▸ WHAT IS EXPECTED
Find all lines in the listing that include the word "first", then copy them.

╔══

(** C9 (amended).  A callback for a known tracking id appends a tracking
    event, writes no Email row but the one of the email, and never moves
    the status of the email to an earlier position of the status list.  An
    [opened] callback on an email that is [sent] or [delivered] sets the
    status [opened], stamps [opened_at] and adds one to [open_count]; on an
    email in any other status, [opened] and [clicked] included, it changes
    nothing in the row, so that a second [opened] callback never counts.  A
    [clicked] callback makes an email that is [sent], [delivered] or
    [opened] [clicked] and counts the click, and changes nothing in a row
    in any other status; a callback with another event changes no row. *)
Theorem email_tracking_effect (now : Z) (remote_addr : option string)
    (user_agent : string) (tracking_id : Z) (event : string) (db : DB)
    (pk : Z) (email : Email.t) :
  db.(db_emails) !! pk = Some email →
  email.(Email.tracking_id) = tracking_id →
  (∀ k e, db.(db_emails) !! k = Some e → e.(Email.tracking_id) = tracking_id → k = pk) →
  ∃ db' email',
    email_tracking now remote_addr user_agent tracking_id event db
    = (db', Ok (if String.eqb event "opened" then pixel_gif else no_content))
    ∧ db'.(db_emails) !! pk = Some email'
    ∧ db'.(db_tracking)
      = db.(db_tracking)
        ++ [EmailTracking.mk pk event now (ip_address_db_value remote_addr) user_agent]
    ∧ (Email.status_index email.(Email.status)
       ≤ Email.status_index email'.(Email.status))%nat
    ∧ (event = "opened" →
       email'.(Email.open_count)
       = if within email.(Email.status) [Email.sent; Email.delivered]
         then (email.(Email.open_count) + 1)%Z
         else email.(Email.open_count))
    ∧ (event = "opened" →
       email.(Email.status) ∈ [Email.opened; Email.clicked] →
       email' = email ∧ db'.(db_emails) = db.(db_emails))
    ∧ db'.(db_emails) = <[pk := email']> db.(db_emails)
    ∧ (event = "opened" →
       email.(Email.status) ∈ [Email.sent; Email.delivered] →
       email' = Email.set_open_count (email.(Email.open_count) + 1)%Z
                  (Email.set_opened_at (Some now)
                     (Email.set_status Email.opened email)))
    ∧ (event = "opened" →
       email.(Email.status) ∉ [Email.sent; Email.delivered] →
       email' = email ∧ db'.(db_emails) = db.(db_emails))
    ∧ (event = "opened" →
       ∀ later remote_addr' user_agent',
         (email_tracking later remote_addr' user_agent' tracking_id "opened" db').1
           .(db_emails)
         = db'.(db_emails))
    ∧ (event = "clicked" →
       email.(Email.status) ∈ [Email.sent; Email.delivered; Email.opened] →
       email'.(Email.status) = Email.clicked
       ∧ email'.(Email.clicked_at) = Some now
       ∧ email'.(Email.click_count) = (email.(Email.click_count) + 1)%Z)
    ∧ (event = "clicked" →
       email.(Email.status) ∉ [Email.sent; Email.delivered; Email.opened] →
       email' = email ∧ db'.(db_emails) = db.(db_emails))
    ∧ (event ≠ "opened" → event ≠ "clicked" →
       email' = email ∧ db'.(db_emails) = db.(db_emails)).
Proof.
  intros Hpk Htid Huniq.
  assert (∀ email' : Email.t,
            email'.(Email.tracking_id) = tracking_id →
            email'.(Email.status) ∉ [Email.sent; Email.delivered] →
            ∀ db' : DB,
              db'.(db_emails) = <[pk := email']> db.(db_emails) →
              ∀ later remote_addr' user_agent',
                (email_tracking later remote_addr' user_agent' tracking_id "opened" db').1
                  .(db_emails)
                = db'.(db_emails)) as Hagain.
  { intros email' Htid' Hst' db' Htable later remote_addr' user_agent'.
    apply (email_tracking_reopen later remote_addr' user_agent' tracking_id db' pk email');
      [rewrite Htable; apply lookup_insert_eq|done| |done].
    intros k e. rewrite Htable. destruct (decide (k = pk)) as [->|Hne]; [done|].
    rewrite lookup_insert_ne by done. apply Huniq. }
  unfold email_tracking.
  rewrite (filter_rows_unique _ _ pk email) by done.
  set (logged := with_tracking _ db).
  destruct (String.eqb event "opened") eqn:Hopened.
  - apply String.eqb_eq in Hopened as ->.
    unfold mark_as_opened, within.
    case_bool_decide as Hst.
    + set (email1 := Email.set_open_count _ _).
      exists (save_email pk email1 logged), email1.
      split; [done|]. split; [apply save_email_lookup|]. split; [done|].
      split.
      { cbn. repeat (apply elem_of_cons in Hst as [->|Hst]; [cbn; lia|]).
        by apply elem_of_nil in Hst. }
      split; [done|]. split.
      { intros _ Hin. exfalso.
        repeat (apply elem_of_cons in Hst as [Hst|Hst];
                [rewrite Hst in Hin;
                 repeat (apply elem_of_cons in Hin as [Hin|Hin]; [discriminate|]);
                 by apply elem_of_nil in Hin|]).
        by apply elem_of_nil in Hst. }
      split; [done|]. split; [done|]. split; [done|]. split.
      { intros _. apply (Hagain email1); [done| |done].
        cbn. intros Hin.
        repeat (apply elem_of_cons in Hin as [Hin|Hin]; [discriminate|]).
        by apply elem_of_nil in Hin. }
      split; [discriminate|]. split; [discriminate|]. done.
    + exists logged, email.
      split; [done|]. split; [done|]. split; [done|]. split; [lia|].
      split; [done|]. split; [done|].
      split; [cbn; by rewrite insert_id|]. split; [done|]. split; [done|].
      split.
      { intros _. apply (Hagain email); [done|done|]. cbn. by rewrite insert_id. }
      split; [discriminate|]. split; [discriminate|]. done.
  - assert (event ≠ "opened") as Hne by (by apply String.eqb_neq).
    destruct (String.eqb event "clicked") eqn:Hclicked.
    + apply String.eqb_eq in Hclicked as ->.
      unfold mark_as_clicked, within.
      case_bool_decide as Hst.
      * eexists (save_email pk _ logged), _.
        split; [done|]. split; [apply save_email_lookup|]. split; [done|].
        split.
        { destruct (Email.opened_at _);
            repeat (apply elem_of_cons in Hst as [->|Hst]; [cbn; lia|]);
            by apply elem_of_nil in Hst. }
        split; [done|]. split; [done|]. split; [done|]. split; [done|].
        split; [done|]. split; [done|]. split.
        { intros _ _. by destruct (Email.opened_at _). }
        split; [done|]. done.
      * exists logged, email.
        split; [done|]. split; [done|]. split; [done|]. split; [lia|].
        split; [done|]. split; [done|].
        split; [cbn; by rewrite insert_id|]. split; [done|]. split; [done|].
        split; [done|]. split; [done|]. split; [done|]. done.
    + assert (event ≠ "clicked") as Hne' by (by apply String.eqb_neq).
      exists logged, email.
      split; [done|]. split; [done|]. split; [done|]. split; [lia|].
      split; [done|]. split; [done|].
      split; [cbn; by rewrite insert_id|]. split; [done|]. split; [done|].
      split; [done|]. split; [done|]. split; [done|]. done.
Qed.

╚══
╔══

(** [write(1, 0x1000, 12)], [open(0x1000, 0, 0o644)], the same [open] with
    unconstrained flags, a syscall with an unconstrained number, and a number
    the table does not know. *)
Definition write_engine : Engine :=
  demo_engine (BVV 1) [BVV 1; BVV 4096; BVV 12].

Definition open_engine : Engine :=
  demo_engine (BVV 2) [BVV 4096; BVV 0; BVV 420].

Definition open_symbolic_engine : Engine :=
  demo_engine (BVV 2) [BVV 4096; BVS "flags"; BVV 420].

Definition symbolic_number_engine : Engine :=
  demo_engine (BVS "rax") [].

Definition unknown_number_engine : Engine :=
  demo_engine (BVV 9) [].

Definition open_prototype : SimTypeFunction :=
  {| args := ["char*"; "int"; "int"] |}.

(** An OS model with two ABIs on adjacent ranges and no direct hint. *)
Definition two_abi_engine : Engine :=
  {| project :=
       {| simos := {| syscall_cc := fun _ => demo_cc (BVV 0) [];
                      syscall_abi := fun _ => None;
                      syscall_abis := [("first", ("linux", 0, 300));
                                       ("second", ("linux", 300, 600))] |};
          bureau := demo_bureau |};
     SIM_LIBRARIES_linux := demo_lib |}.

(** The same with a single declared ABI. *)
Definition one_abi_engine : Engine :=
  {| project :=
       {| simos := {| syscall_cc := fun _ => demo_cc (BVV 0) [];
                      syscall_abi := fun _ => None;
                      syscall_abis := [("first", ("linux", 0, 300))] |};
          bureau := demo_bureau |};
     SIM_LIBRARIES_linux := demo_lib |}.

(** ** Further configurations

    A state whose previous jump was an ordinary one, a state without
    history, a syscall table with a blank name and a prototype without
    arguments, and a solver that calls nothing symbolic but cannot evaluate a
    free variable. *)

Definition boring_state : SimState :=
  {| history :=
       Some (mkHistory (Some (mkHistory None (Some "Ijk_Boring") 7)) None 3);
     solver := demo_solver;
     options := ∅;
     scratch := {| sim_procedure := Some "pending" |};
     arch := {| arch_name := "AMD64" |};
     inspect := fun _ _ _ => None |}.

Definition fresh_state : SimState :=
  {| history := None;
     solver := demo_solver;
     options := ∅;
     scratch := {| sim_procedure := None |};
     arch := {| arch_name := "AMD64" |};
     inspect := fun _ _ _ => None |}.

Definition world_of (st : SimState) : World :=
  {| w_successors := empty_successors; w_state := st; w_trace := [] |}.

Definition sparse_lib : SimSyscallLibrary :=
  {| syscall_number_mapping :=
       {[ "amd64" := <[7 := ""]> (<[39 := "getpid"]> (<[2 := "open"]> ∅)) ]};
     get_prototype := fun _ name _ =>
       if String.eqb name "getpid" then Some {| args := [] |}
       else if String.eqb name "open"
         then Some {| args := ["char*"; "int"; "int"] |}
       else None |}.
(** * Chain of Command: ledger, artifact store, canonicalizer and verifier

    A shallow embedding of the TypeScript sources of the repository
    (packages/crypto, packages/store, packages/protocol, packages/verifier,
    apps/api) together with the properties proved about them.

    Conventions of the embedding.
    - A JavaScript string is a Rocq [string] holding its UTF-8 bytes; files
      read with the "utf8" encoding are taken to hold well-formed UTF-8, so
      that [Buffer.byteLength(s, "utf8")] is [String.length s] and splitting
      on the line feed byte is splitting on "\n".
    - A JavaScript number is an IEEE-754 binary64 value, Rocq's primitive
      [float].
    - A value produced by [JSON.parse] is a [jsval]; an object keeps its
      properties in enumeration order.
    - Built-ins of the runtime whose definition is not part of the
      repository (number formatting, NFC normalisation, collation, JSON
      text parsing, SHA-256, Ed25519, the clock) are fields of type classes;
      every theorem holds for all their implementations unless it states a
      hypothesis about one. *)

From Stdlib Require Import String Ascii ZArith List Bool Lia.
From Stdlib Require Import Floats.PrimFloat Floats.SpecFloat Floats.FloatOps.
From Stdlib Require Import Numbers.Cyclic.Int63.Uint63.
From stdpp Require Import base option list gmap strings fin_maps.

╚══

▸ ANSWER TO THIS PROBLEM
                      syscall_abis := [("first", ("linux", 0, 300));
                      syscall_abis := [("first", ("linux", 0, 300))] |};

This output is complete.